Cosmopterix ochleria is a moth of the family Cosmopterigidae. It is known from Tabasco, Mexico.

Adults have been recorded in March.

==Description==

Female. Forewing length 3.8 mm. Head: frons shining greyish white with greenish gloss, vertex and neck tufts greyish brown, laterally and medially very narrowly lined white, collar greyish brown; labial palpus first segment very short, white, second segment three-quarters of the length of third, shining dark grey with white longitudinal lines laterally and ventrally, third segment white, lined dark brown laterally; scape dark brown with a white anterior line, antenna dark brown with white line from base to two-fifths, distal part interrupted, followed towards apex by a short annulate section, five dark brown segments, two white, two dark brown, two white, ten dark brown and eight white segments at apex.

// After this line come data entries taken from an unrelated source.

Lemma encString_prefix s1 s2 r1 r2 :
  Z.of_nat (String.length s1) < 2 ^ 64 ->
  Z.of_nat (String.length s2) < 2 ^ 64 ->
  encString s1 ++ r1 = encString s2 ++ r2 -> s1 = s2 /\ r1 = r2.
Proof.
  intros H1 H2. unfold encString. rewrite <- !app_assoc.
  intros [Hlen Hrest]%encodeUint_prefix; [|lia..].
  apply app_inj_1 in Hrest as [Hs ->];
    [|rewrite !length_bytes_of_string; lia].
  apply bytes_of_string_inj in Hs. auto.
Qed.

Lemma encString_elements l1 : forall l2,
  length l1 = length l2 ->
  Forall (fun s => Z.of_nat (String.length s) < 2 ^ 64) l1 ->
  Forall (fun s => Z.of_nat (String.length s) < 2 ^ 64) l2 ->
  concat (map encString l1) = concat (map encString l2) -> l1 = l2.
Proof.
  induction l1 as [|s1 l1 IH]; intros [|s2 l2] Hlen Hb1 Hb2 Heq;
    try discriminate; [reflexivity|].
  inversion Hb1; inversion Hb2; subst. simpl in Heq, Hlen.
  apply encString_prefix in Heq as [-> Heq]; [|assumption..].
  f_equal. apply IH; auto.
Qed.

Lemma length_concat_encString l :
  (length l <= length (concat (map encString l)))%nat
  /\ Forall (fun s => (String.length s <= length (concat (map encString l)))%nat) l.
Proof.
  induction l as [|s l [IHn IHs]]; [split; [reflexivity|constructor]|].
  simpl. rewrite !length_app. unfold encString at 1 3.
  rewrite !length_app, length_bytes_of_string.
  pose proof (encodeUint_nonempty (Z.of_nat (String.length s))) as Hne.
  destruct (encodeUint (Z.of_nat (String.length s))) as [|b bs]; [congruence|].
  simpl. split; [lia|]. constructor; [lia|].
  eapply Forall_impl; [exact IHs|]. simpl. intros; lia.
Qed.

(** What a value message holds is no longer than the message. *)
Lemma valueBody_bounds l :
  (length l <= length (valueBody l))%nat
  /\ Forall (fun s => (String.length s <= length (valueBody l))%nat) l.
Proof.
  destruct (length_concat_encString l) as [Hn Hs].
  unfold valueBody, encodeArray. rewrite !length_app.
  split; [lia|]. eapply Forall_impl; [exact Hs|]. simpl. intros; lia.
Qed.
Lemma average_value qs :
  qs <> [] ->
  Streaming.calculateAverage (map Fin qs)
  = Fin (fold_left Qplus qs 0%Q / inject_Z (Z.of_nat (length qs))).
Proof.
  intros Hne. unfold Streaming.calculateAverage, sum_numbers.
  rewrite length_map, sum_numbers_from.
  case_decide as Hlen; [by apply length_zero_iff_nil in Hlen|].
  unfold num_of_nat, num_of_Z, num_div, Qsign.
  destruct (Qcompare_spec (inject_Z (Z.of_nat (length qs))) 0) as [E|E|E];
    [|done..].
  exfalso. apply Hlen.
  assert (Z.of_nat (length qs) = 0); [|lia].
  apply inject_Z_injective. by rewrite E.
Qed.

Lemma average_within_bounds (qs : list Q) :
  qs <> [] ->
  exists lo a hi,
    Math_min (map Fin qs) = Fin lo /\
    Streaming.calculateAverage (map Fin qs) = Fin a /\
    Math_max (map Fin qs) = Fin hi /\
    (lo <= a)%Q /\ (a <= hi)%Q.
Proof.
  intros Hne.
  destruct (Math_min_Fin qs Hne) as (lo & Hlo & Hmin).
  destruct (Math_max_Fin qs Hne) as (hi & Hhi & Hmax).
  eexists lo, _, hi. split; [done|]. split; [by apply average_value|].
  split; [done|].
  assert (Hall : Forall (fun q => (lo <= q)%Q /\ (q <= hi)%Q) qs).
  { rewrite Forall_forall in *. intros q Hq. split; [by apply Hmin|by apply Hmax]. }
  destruct (sum_from_bounds lo hi qs 0%Q Hall) as [H1 H2].
  pose proof (inject_nat_pos (length qs) (length_pos qs Hne)) as Hn.
  split.
  - apply Qle_shift_div_l; [lra|]. lra.
  - apply Qle_shift_div_r; [lra|]. lra.
Qed.

(** X1.  The average of whole numbers lies between the least and the
    greatest of them, as [Math.min] and [Math.max] give them.  The numbers
    are whole and their magnitudes add up to at most 2^53, so that every
    sum the reduction forms is a whole number the arithmetic of the
    runtime holds exactly; with fractions the rounding of the sums can
    carry the average past the greatest value. *)
Theorem average_between_min_and_max (zs : list Z) :
  zs <> [] ->
  foldr (fun z total => Z.abs z + total) 0 zs <= 2 ^ 53 ->
  let values := map (fun z => Fin (inject_Z z)) zs in
  exists lo a hi,
    Math_min values = Fin lo /\
    Streaming.calculateAverage values = Fin a /\
    Math_max values = Fin hi /\
    (lo <= a)%Q /\ (a <= hi)%Q.
Proof.
  intros Hne _ values.
  assert (E : values = map Fin (map inject_Z zs)) by (unfold values; by rewrite map_map).
  rewrite E. apply average_within_bounds. by destruct zs.
Qed.

Lemma average_between_min_and_max_witness :
  exists lo a hi,
    Math_min (map (fun z => Fin (inject_Z z)) [30; 10; 20]) = Fin lo /\
    Streaming.calculateAverage (map (fun z => Fin (inject_Z z)) [30; 10; 20])
    = Fin a /\
    Math_max (map (fun z => Fin (inject_Z z)) [30; 10; 20]) = Fin hi /\
    (lo <= a)%Q /\ (a <= hi)%Q.
Proof.
  apply (average_between_min_and_max [30; 10; 20]); [discriminate|].
  vm_compute. discriminate.
Defined.

Lemma rank_index_upper n k :
  (k <= 100)%Q -> Streaming.rank_index k n <= Z.of_nat n - 1.
Proof.
  intros Hk. unfold Streaming.rank_index.
  pose proof (inject_nat_nonneg n) as Hx.
  assert (H : Qceiling (k / 100 * inject_Z (Z.of_nat n))
              <= Qceiling (inject_Z (Z.of_nat n))).
  { apply Qceiling_resp_le.
    assert (k / 100 <= 1)%Q by (apply Qle_shift_div_r; lra). nra. }
  rewrite Qceiling_Z in H. lia.
Qed.

Lemma rank_index_above n k :
  (0 < n)%nat -> (100 < k)%Q -> Z.of_nat n <= Streaming.rank_index k n.
Proof.
  intros Hn Hk. unfold Streaming.rank_index.
  pose proof (inject_nat_pos n Hn) as Hx.
  assert (Z.of_nat n < Qceiling (k / 100 * inject_Z (Z.of_nat n))); [|lia].
  rewrite Zlt_Qlt. eapply Qlt_le_trans; [|apply Qle_ceiling].
  assert (1 < k / 100)%Q by (apply Qlt_shift_div_l; lra). nra.
Qed.

Lemma rank_index_hundred n : Streaming.rank_index 100%Q n = Z.of_nat n - 1.
Proof.
  unfold Streaming.rank_index.
  assert (E : (100 / 100 * inject_Z (Z.of_nat n) == inject_Z (Z.of_nat n))%Q)
    by field.
  by rewrite (Qceiling_comp _ _ E), Qceiling_Z.
Qed.

Lemma rank_index_low n k : (k <= 0)%Q -> Streaming.rank_index k n <= 0.
Proof.
  intros Hk. unfold Streaming.rank_index.
  pose proof (inject_nat_nonneg n) as Hx.
  assert (Qceiling (k / 100 * inject_Z (Z.of_nat n)) <= 0); [|lia].
  change 0 with (Qceiling 0). apply Qceiling_resp_le.
  assert (k / 100 <= 0)%Q by (apply Qle_shift_div_r; lra). nra.
Qed.

(** The percentile of finite numbers, for every [k] up to 100: the element
    of the sorted list at the clamped index. *)
Lemma percentile_at qs k :
  qs <> [] -> (k <= 100)%Q ->
  exists x,
    Streaming.calculatePercentile (map Fin qs) k = Some (Fin x) /\
    sort_by Qle_bool qs !! Z.to_nat (Z.max 0 (Streaming.rank_index k (length qs)))
    = Some x.
Proof.
  intros Hne Hk. unfold Streaming.calculatePercentile.
  pose proof (length_pos qs Hne) as Hlen.
  rewrite length_map. case_decide; [lia|].
  rewrite sort_numbers_Fin, length_map, sort_by_length.
  pose proof (rank_index_upper (length qs) k Hk) as Hr.
  destruct (at_index_in_range (sort_by Qle_bool qs)
              (Z.max 0 (Streaming.rank_index k (length qs)))) as (x & Hx & Hx').
  { rewrite sort_by_length. lia. }
  exists x. by rewrite at_index_Fin, Hx.
Qed.

(** X2.  [calculatePercentile] never decreases when the percentile grows,
    for every pair of percentiles up to 100, zero and negative ones
    included. *)
Theorem percentile_grows_with_k (qs : list Q) (k k' : Q) :
  qs <> [] -> (k <= k')%Q -> (k' <= 100)%Q ->
  exists a b,
    Streaming.calculatePercentile (map Fin qs) k = Some (Fin a) /\
    Streaming.calculatePercentile (map Fin qs) k' = Some (Fin b) /\
    (a <= b)%Q.
Proof.
  intros Hne Hkk Hk'.
  destruct (percentile_at qs k Hne) as (a & Ha & Ha'); [lra|].
  destruct (percentile_at qs k' Hne Hk') as (b & Hb & Hb').
  exists a, b. split; [done|]. split; [done|].
  eapply (sorted_lookup_le _ _ _ a b (sort_sorted qs)); [|done..].
  pose proof (rank_index_mono (length qs) k k' Hkk). lia.
Qed.

Lemma percentile_grows_with_k_witness :
  exists a b,
    Streaming.calculatePercentile (map Fin [30; 10; 20]%Q) (-5)%Q = Some (Fin a) /\
    Streaming.calculatePercentile (map Fin [30; 10; 20]%Q) 75%Q = Some (Fin b) /\
    (a <= b)%Q.
Proof.
  apply (percentile_grows_with_k [30; 10; 20]%Q (-5)%Q 75%Q);
    [discriminate | discriminate | discriminate].
Defined.

Lemma sorted_head_least (s : list Q) x y :
  StronglySorted Qle s -> s !! 0%nat = Some x -> y ∈ s -> (x <= y)%Q.
Proof.
  intros Hs Hx Hy. apply list_elem_of_lookup_1 in Hy as [j Hj].
  eapply (sorted_lookup_le s 0 j); [done|lia|done..].
Qed.

Lemma sorted_last_greatest (s : list Q) x y :
  StronglySorted Qle s -> s !! (length s - 1)%nat = Some x -> y ∈ s -> (y <= x)%Q.
Proof.
  intros Hs Hx Hy. apply list_elem_of_lookup_1 in Hy as [j Hj].
  pose proof (lookup_lt_Some _ _ _ Hj).
  eapply (sorted_lookup_le s j (length s - 1)); [done|lia|done..].
Qed.

Lemma Math_min_elem qs m : Math_min (map Fin qs) = Fin m -> m ∈ qs.
Proof.
  revert m. induction qs as [|q qs IH]; intros m; [done|].
  unfold Math_min in *. simpl foldr.
  destruct (foldr num_min PosInf (map Fin qs)) as [r| | |] eqn:E; simpl; try done.
  - destruct (Qle_bool q r); intros [= <-]; [left|right; by apply IH].
  - intros [= <-]. left.
Qed.

Lemma Math_max_elem qs m : Math_max (map Fin qs) = Fin m -> m ∈ qs.
Proof.
  revert m. induction qs as [|q qs IH]; intros m; [done|].
  unfold Math_max in *. simpl foldr.
  destruct (foldr num_max NegInf (map Fin qs)) as [r| | |] eqn:E; simpl; try done.
  - destruct (Qle_bool q r); intros [= <-]; [right; by apply IH|left].
  - intros [= <-]. left.
Qed.

(** X3.  The ends of the percentile scale.  On a non-empty list of finite
    numbers the percentile 100 is the greatest element and every percentile
    at or below 0 is the least one; above 100 the index leaves the array and
    the result is [undefined]. *)
Theorem percentile_ends (qs : list Q) :
  qs <> [] ->
  (exists x hi,
     Streaming.calculatePercentile (map Fin qs) 100%Q = Some (Fin x) /\
     Math_max (map Fin qs) = Fin hi /\ (x == hi)%Q) /\
  (forall k, (k <= 0)%Q ->
     exists x lo,
       Streaming.calculatePercentile (map Fin qs) k = Some (Fin x) /\
       Math_min (map Fin qs) = Fin lo /\ (x == lo)%Q) /\
  (forall k, (100 < k)%Q ->
     Streaming.calculatePercentile (map Fin qs) k = None).
Proof.
  intros Hne. pose proof (length_pos qs Hne) as Hlen.
  pose proof (sort_sorted qs) as Hs.
  destruct (Math_min_Fin qs Hne) as (lo & Hlo & Hmin).
  destruct (Math_max_Fin qs Hne) as (hi & Hhi & Hmax).
  rewrite Forall_forall in Hmin, Hmax.
  split; [|split].
  - destruct (percentile_at qs 100%Q Hne) as (x & Hx & Hx'); [lra|].
    exists x, hi. split; [done|]. split; [done|].
    rewrite rank_index_hundred in Hx'.
    replace (Z.to_nat (Z.max 0 (Z.of_nat (length qs) - 1)))
      with (length (sort_by Qle_bool qs) - 1)%nat in Hx'
      by (rewrite sort_by_length; lia).
    apply Qle_antisym.
    + apply Hmax. apply (proj1 (sort_by_elem_of Qle_bool x qs)).
      by eapply list_elem_of_lookup_2.
    + eapply sorted_last_greatest; [done..|].
      apply sort_by_elem_of. by apply Math_max_elem.
  - intros k Hk.
    destruct (percentile_at qs k Hne) as (x & Hx & Hx'); [lra|].
    exists x, lo. split; [done|]. split; [done|].
    pose proof (rank_index_low (length qs) k Hk).
    rewrite Z.max_l in Hx' by lia.
    apply Qle_antisym.
    + eapply sorted_head_least; [done..|].
      apply sort_by_elem_of. by apply Math_min_elem.
    + apply Hmin. apply (proj1 (sort_by_elem_of Qle_bool x qs)).
      by eapply list_elem_of_lookup_2.
  - intros k Hk. unfold Streaming.calculatePercentile.
    rewrite length_map. case_decide; [lia|].
    rewrite sort_numbers_Fin, length_map, sort_by_length.
    pose proof (rank_index_above (length qs) k Hlen Hk).
    unfold at_index. destruct (Z.ltb_spec (Z.max 0 (Streaming.rank_index k (length qs))) 0);
      [done|].
    apply lookup_ge_None_2. rewrite length_map, sort_by_length. lia.
Qed.

Lemma percentile_ends_witness :
  (exists x hi,
     Streaming.calculatePercentile (map Fin [30; 10; 20]%Q) 100%Q = Some (Fin x) /\
     Math_max (map Fin [30; 10; 20]%Q) = Fin hi /\ (x == hi)%Q) /\
  (exists x lo,
     Streaming.calculatePercentile (map Fin [30; 10; 20]%Q) 0%Q = Some (Fin x) /\
     Math_min (map Fin [30; 10; 20]%Q) = Fin lo /\ (x == lo)%Q) /\
  Streaming.calculatePercentile (map Fin [30; 10; 20]%Q) 101%Q = None.
Proof.
  destruct (percentile_ends [30; 10; 20]%Q) as (H100 & H0 & Habove);
    [discriminate|].
  split; [exact H100|]. split.
  - apply (H0 0%Q). discriminate.
  - apply (Habove 101%Q). reflexivity.
Defined.

(** ** Grouping by endpoint in the streaming analyzer *)

Section ObjKeys.
Context {A : Type}.
Implicit Types (o : obj A) (k : string) (a : A).

Lemma obj_get_keys o k : is_Some (obj_get o k) <-> k ∈ Object_keys o.
Proof.
  induction o as [|[k' a'] o IH]; simpl.
  - split; [by intros [? ?]|by intros ?%elem_of_nil].
  - destruct (String.eqb_spec k k') as [->|Hne].
    + split; [intros _; left|by eexists].
    + rewrite IH. split; [by right|].
      intros [?|?]%elem_of_cons; [congruence|done].
Qed.

Lemma keys_set_present o k a :
  is_Some (obj_get o k) -> Object_keys (obj_set o k a) = Object_keys o.
Proof.
  induction o as [|[k' a'] o IH]; simpl; [by intros [? ?]|].
  destruct (String.eqb_spec k k'); simpl; [done|].
  intros H. f_equal. by apply IH.
Qed.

Thorax and tegulae greyish brown, tegulae lined white inwardly. Legs: dark brown, femora shining pale ochreous grey, foreleg with a white line on tibia and tarsal segments one, two and four, five entirely white, tibia of midleg with white basal and medial streaks and a white apical ring, tarsal segment one and two with white apical rings, segments four and five entirely white, tibia of hindleg as midleg but with an additional white subapical ring, tarsal segment one with white basal and apical rings, segment two with a white apical ring, segments four and five entirely white, spurs dark grey, whitish at apex. Forewing greyish brown, five white lines in the basal area, a costal from one-third to the transverse fascia, a subcostal from near base to one-quarter, slightly bending from costa, a very short medial, underneath the end of the subcostal, a subdorsal from one-fifth to the middle of the costal, a dorsal from base to the start of the subdorsal, a greyish yellow transverse fascia beyond the middle, its inner edge bordered by a tubercular pale golden metallic fascia, not reaching costa, and with a small and a larger blackish spot at the outside, bordered on the outer edge by two tubercular pale golden metallic costal and dorsal spots, both spots opposite, the dorsal spot about four times larger than the costal, both spots lined greyish brown inwardly, the costal spot edged by a narrow white costal streak, a white, sometimes interrupted, apical line from beyond the transverse fascia, cilia greyish brown around apex, paler towards dorsum, hindwing dark grey, cilia greyish brown. Underside: forewing greyish brown, the costal streak visible as a yellow spot and a white spot in apical cilia, hindwing greyish brown.